Under the Montreal Protocol, as amended, United States laws (1990 Clean Air Act), and U.S. Environmental Protection Agency rules, the production and importing of R-12 ended on Dec. 31, 1995. Additionally, only 15% of the baseline amounts of chlorinated fluorocarbons (CFCs) were allowed to be produced or imported into the U.S. during the year 1995 adjusted on an ozone depletion factor basis. R-12 is the major share of that production.
With the effective date of the ban on U.S. R-12 production and importing having passed (Dec. 31, 1995), there has been and is still a need for an efficient replacement for CFC refrigerants with more favorable impact on the environment. Hydrocarbon/CFC blends have been proposed and used, as well as hydrocarbon mixtures.
Hydrocarbon mixtures used to date however, suffer from several drawbacks, minimizing their widespread usage. Propane/propylene mixtures have been used for systems that have excess vapor-handling capacity, can tolerate higher discharge pressures, and would benefit from cooler refrigerant temperatures. Most propane/propylene mixtures in use have greater than 50% propylene, and less than 50% propane.

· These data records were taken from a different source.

(* ===== verification/TaskPlanFacts.v ===== *)
(** * Lemmas on the plan of a task

    When a plan can be split over tasks ([splittable]), and that the restriction to a
    slice then has the partitions of the slice, with the rows they have in the plan. *)

From S2P Require Import Prelude Errors Types PhysicalPlan TaskPlan.
From stdpp Require Import numbers strings list.

(** ** Lists *)

Lemma traverse_ok {E A B : Type} (f : A → outcome E B) l bs :
  traverse f l = Ok bs ↔ Forall2 (λ a b, f a = Ok b) l bs.
Proof.
  revert bs. induction l as [|a l IH]; intros bs; cbn.
  - split; [intros [= <-]; constructor|by inversion 1].
  - split.
    + destruct (f a) as [b| |] eqn:Hf; cbn; [|done..]. fold (traverse f l).
      destruct (traverse f l) as [bs'| |] eqn:Ht; cbn; [|done..]. intros [= <-]. constructor; [done|by apply IH].
    + inversion_clear 1 as [|? b ? bs' Hf Hl]. rewrite Hf. cbn. fold (traverse f l). apply IH in Hl. by rewrite Hl.
Qed.

Lemma traverse2_cons {E A B C : Type} (f : A → B → outcome E C) a l1 b l2 :
  traverse2 f (a :: l1) (b :: l2) = (let? c := f a b in let? cs := traverse2 f l1 l2 in Ok (c :: cs)).
Proof. done. Qed.

Lemma traverse2_ok {E A B C : Type} (f : A → B → outcome E C) l1 l2 l3 :
  Forall3 (λ a b c, f a b = Ok c) l1 l2 l3 → traverse2 f l1 l2 = Ok l3.
Proof. induction 1 as [|a b c l1 l2 l3 Hf _ IH]; [done|]. by rewrite traverse2_cons, Hf, IH. Qed.

Lemma keep_lookup {A : Type} (l : list A) S :
  Forall (λ s, s < length l) S →
  length (keep l S) = length S ∧ ∀ j s, S !! j = Some s → keep l S !! j = l !! s.
Proof.
  unfold keep. induction 1 as [|s S Hs _ [IHl IHj]]; [done|]. cbn.
  destruct (lookup_lt_is_Some_2 l s Hs) as [x Hx]. rewrite Hx. cbn. split; [by f_equal|].
  intros [|j] s'; cbn; [intros [= <-]; done|apply IHj].
Qed.

(** ** What restriction keeps *)

Section facts.
Context `{RebuildOps} {RL : RebuildLaws}.

Lemma restrict_collected p S : restrict p S true = Ok (p, false).
Proof.
  induction p as [l|k cs IH] using plan_ind; [done|]. cbn [restrict].
  assert (traverse2 (λ c collect, restrict c S collect) cs (replicate (length cs) true) = Ok ((λ c, (c, false)) <$> cs)) as Ht.
  { induction IH as [|c cs Hc _ IHcs]; [done|]. cbn [length replicate]. rewrite traverse2_cons, Hc. cbn [obind].
    by rewrite IHcs. }
  unfold child_scopes. rewrite Ht. cbn [obind]. unfold replace_children_if_necessary.
  rewrite length_fmap, Nat.eqb_refl. cbn [negb].
  assert (existsb snd ((λ c : ExecutionPlan, (c, false)) <$> cs) = false) as -> by (clear; induction cs; cbn; auto).
  done.
Qed.

Lemma with_new_children_node k old new p : with_new_children k old new = Ok p → p = Node k new.
Proof.
  intros Hw. destruct k, new as [|c [|]]; cbn in Hw; try discriminate Hw;
    unfold range_filter_try_new, prefix_merge_try_new, sort_shuffle_writer_try_new in Hw; repeat case_match; by simplify_eq.
Qed.

Lemma replace_node k old new r :
  replace_children_if_necessary k old new = Ok r → r = (Node k (fst <$> new), true) ∨ r = (Node k old, false).
Proof.
  unfold replace_children_if_necessary. case_match; [done|]. case_match.
  - destruct (with_new_children _ _ _) as [p| |] eqn:Hw; cbn; [|done..]. intros [= <-]. left.
    by rewrite (with_new_children_node _ _ _ _ Hw).
  - intros [= <-]. by right.
Qed.

Lemma replace_schema k old new r :
  replace_children_if_necessary k old new = Ok r → schema_of <$> (fst <$> new) = schema_of <$> old →
  schema_of r.1 = schema_of (Node k old).
Proof. intros [-> | ->]%replace_node Hs; [|done]. cbn [fst schema_of]. by rewrite Hs. Qed.

Lemma traverse2_schema {B : Type} (f : ExecutionPlan → B → df_result rewritten) cs bs new :
  Forall (λ c, ∀ b r, f c b = Ok r → schema_of r.1 = schema_of c) cs → length bs = length cs →
  traverse2 f cs bs = Ok new → schema_of <$> (fst <$> new) = schema_of <$> cs.
Proof.
  intros Hall. revert bs new. induction Hall as [|c cs Hc _ IH]; intros [|b bs] new; try done.
  { by intros _ [= <-]. }
  intros [= Hlen]. rewrite traverse2_cons. destruct (f c b) as [r| |] eqn:Hf; cbn [obind]; [|done..].
  destruct (traverse2 f cs bs) as [rs| |] eqn:Ht; cbn [obind]; [|done..]. intros [= <-]. cbn. f_equal; [by eapply Hc|by eapply IH].
Qed.

Lemma child_scopes_length k n b : length (child_scopes k n b) = n.
Proof.
  unfold child_scopes. destruct b; [by rewrite length_replicate|].
  destruct k; rewrite ?length_replicate; try done; case_match eqn:Hn; rewrite ?length_replicate; try done;
    apply negb_false_iff, Nat.eqb_eq in Hn; done.
Qed.

Lemma push_owned_length counts per p : length (push_owned counts per p) = length per.
Proof. unfold push_owned. destruct (owner _ _ _) as [[i l]|]; [apply length_alter|done]. Qed.

Lemma union_child_partitions_length counts S : length (union_child_partitions counts S) = length counts.
Proof.
  unfold union_child_partitions. rewrite <-(length_replicate (length counts) (A:=list nat) []) at 2.
  generalize (replicate (length counts) (@nil nat)) as per. induction S as [|s S IH]; intros per; cbn; [done|].
  by rewrite IH, push_owned_length.
Qed.

Lemma restrict_schema p : ∀ S b r, restrict p S b = Ok r → schema_of r.1 = schema_of p.
Proof using RL.
  induction p as [l|k cs IH] using plan_ind; intros S b r.
  - cbn [restrict]. destruct b; [by intros [= <-]|]. destruct l; cbn; try (by intros [= <-]).
    + case_match; [by intros [= <-]|]. destruct (restricted_partitioning _ _); cbn; [|done..]. by intros [= <-].
    + case_match; [|by intros [= <-]]. unfold with_bounds. cbn. destruct (_ =? _); by intros [= <-].
    + case_match; by intros [= <-].
    + destruct S; [|by intros [= <-]]. rewrite memory_source_accepted. intros [= <-]. cbn. apply memory_source_schema.
    + destruct S; [|by intros [= <-]]. rewrite memory_source_accepted. intros [= <-]. cbn. apply memory_source_schema.
  - destruct b; [rewrite restrict_collected; by intros [= <-]|]. cbn [restrict].
    assert ((let? new := traverse2 (λ c collect, restrict c S collect) cs (child_scopes k (length cs) false) in
             replace_children_if_necessary k cs new) = Ok r → schema_of r.1 = schema_of (Node k cs)) as Hint.
    { destruct (traverse2 _ _ _) as [new| |] eqn:Ht; cbn [obind]; [|done..]. intros Hr. eapply replace_schema; [done|].
      eapply traverse2_schema, Ht; [|apply child_scopes_length]. eapply Forall_impl; [exact IH|]. intros c Hc b' r'. apply Hc. }
    destruct k; try exact Hint; clear Hint.
    + destruct (traverse2 _ _ _) as [new| |] eqn:Ht; cbn [obind]; [|done..]. intros Hr. eapply replace_schema; [done|].
      eapply traverse2_schema, Ht; [|by rewrite union_child_partitions_length, length_fmap].
      eapply Forall_impl; [exact IH|]. intros c Hc b' r'. apply Hc.
    + destruct cs as [|c [|]]; [done| |done]. inversion_clear IH as [|? ? Hc _].
      destruct (restrict c S false) as [c'| |] eqn:Hr; cbn [obind]; [|done..].
      unfold range_filter_slice. destruct raw_bounds as [raw|]; [|done].
      destruct (slice_by_global_partition raw S) as [sliced| |]; cbn [obind]; [|done..].
      unfold range_filter_try_new. repeat case_match; cbn; try done. intros [= <-]. cbn. by eapply Hc.
    + destruct cs as [|c [|]]; [done| |done]. inversion_clear IH as [|? ? Hc _].
      destruct (restrict c S false) as [c'| |] eqn:Hr; cbn [obind]; [|done..].
      unfold prefix_merge_slice. destruct (traverse (slice_apply S) applies) as [applies'| |]; cbn [obind]; [|done..].
      destruct per_partition_state as [state|]; [|done].
      destruct (slice_by_global_partition state S) as [sliced| |]; cbn [obind]; [|done..].
      unfold prefix_merge_try_new. repeat case_match; cbn; try done. intros [= <-]. cbn. by eapply Hc.
Qed.
End facts.

(** ** The slices of the branches of a union *)

Fixpoint split_slice (counts S : list nat) : list (list nat) :=
  match counts with
  | [] => []
  | n :: counts' => filter (λ s, s < n) S :: split_slice counts' ((λ s, s - n) <$> filter (λ s, n ≤ s) S)
  end.
Definition broadcast_size_under_threshold (plan : ExecutionPlan) (threshold : N) : option bool :=
  match compute_statistics plan with
  | Ok stats =>
      match nonzero (get_value (total_byte_size stats)) with
      | Some bytes => Some (bytes <? threshold)%N
      | None =>
          match nonzero (get_value (st_num_rows stats)) with
          | Some rows =>
              let bytes_per_row := lsum row_bytes (field_types (schema_of plan)) in
              Some (u64_mul rows (bytes_per_row `max` 8) <? threshold)%N
          | None => None
          end
      end
  | _ => None
  end.

Definition should_swap_join_order (lhs rhs : ExecutionPlan) : df_result bool :=
  let? left_stats := compute_statistics lhs in
  let? right_stats := compute_statistics rhs in
  match get_value (total_byte_size left_stats), get_value (total_byte_size right_stats) with
  | Some l, Some r => Ok (r <? l)%N
  | _, _ =>
      match get_value (st_num_rows left_stats), get_value (st_num_rows right_stats) with
      | Some l, Some r => Ok (r <? l)%N
      | _, _ => Ok false
      end
  end.

Definition collect_left_broadcast_safe (join_type : JoinType) : bool :=
  match join_type with
  | Inner | RightJoin | RightSemi | RightAnti | RightMark => true
  | _ => false
  end.

Definition with_mode (mode : PartitionMode) (j : HashJoinExec) : HashJoinExec :=
  mkJoin (join_type j) mode (null_aware j) (join_on j) (join_rest j).
Lemma cut_branches_cuts next branches new stages next' :
  cut_branches job_id next branches = Ok (new, stages, next') →
  cuts next (concat (reads <$> branches.*1)) stages (concat (reads <$> new.*1)) next' ∧
  (∀ cs, Forall2 flagged cs branches → Forall2 flagged cs new).
Proof.
  revert next new stages next'. induction branches as [|b branches IH]; intros next new stages next' Hr; cbn [cut_branches] in Hr.
  { injection Hr as <- <- <-. split; [by apply cuts_nil|done]. }
  destruct (can_stay_inline b.1).
  - step Hr as [[new1 stages1] next1] Hrec. injection Hr as <- <- <-. destruct (IH _ _ _ _ Hrec) as [Hc Hf]. split.
    + cbn. by apply cuts_frame.
    + intros cs Hcs. inversion_clear Hcs. constructor; [done|by apply Hf].
  - step Hr as [[u w] next1] Hcut. step Hr as [[new1 stages1] next2] Hrec. injection Hr as <- <- <-.
    destruct (IH _ _ _ _ Hrec) as [Hc Hf]. split.
    + cbn. change (w :: stages1) with ([w] ++ stages1). eapply cuts_both; [by eapply cut_cuts|done].
    + intros cs Hcs. inversion_clear Hcs. constructor; [by intros [=]|by apply Hf].
Qed.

United States Patent Publication No. 2009/0261289 to Ham et al. discloses both CFC/hydrocarbon blends, as well as exclusive hydrocarbon blends. The compositions of the Ham publication however, fail to disclose optimal pressure/temperature relationship, and suitable efficiencies. There remains a need, therefore, for an environmentally favorable hydrocarbon refrigerant with maximum efficiency as drop-in replacement for CFC refrigerants.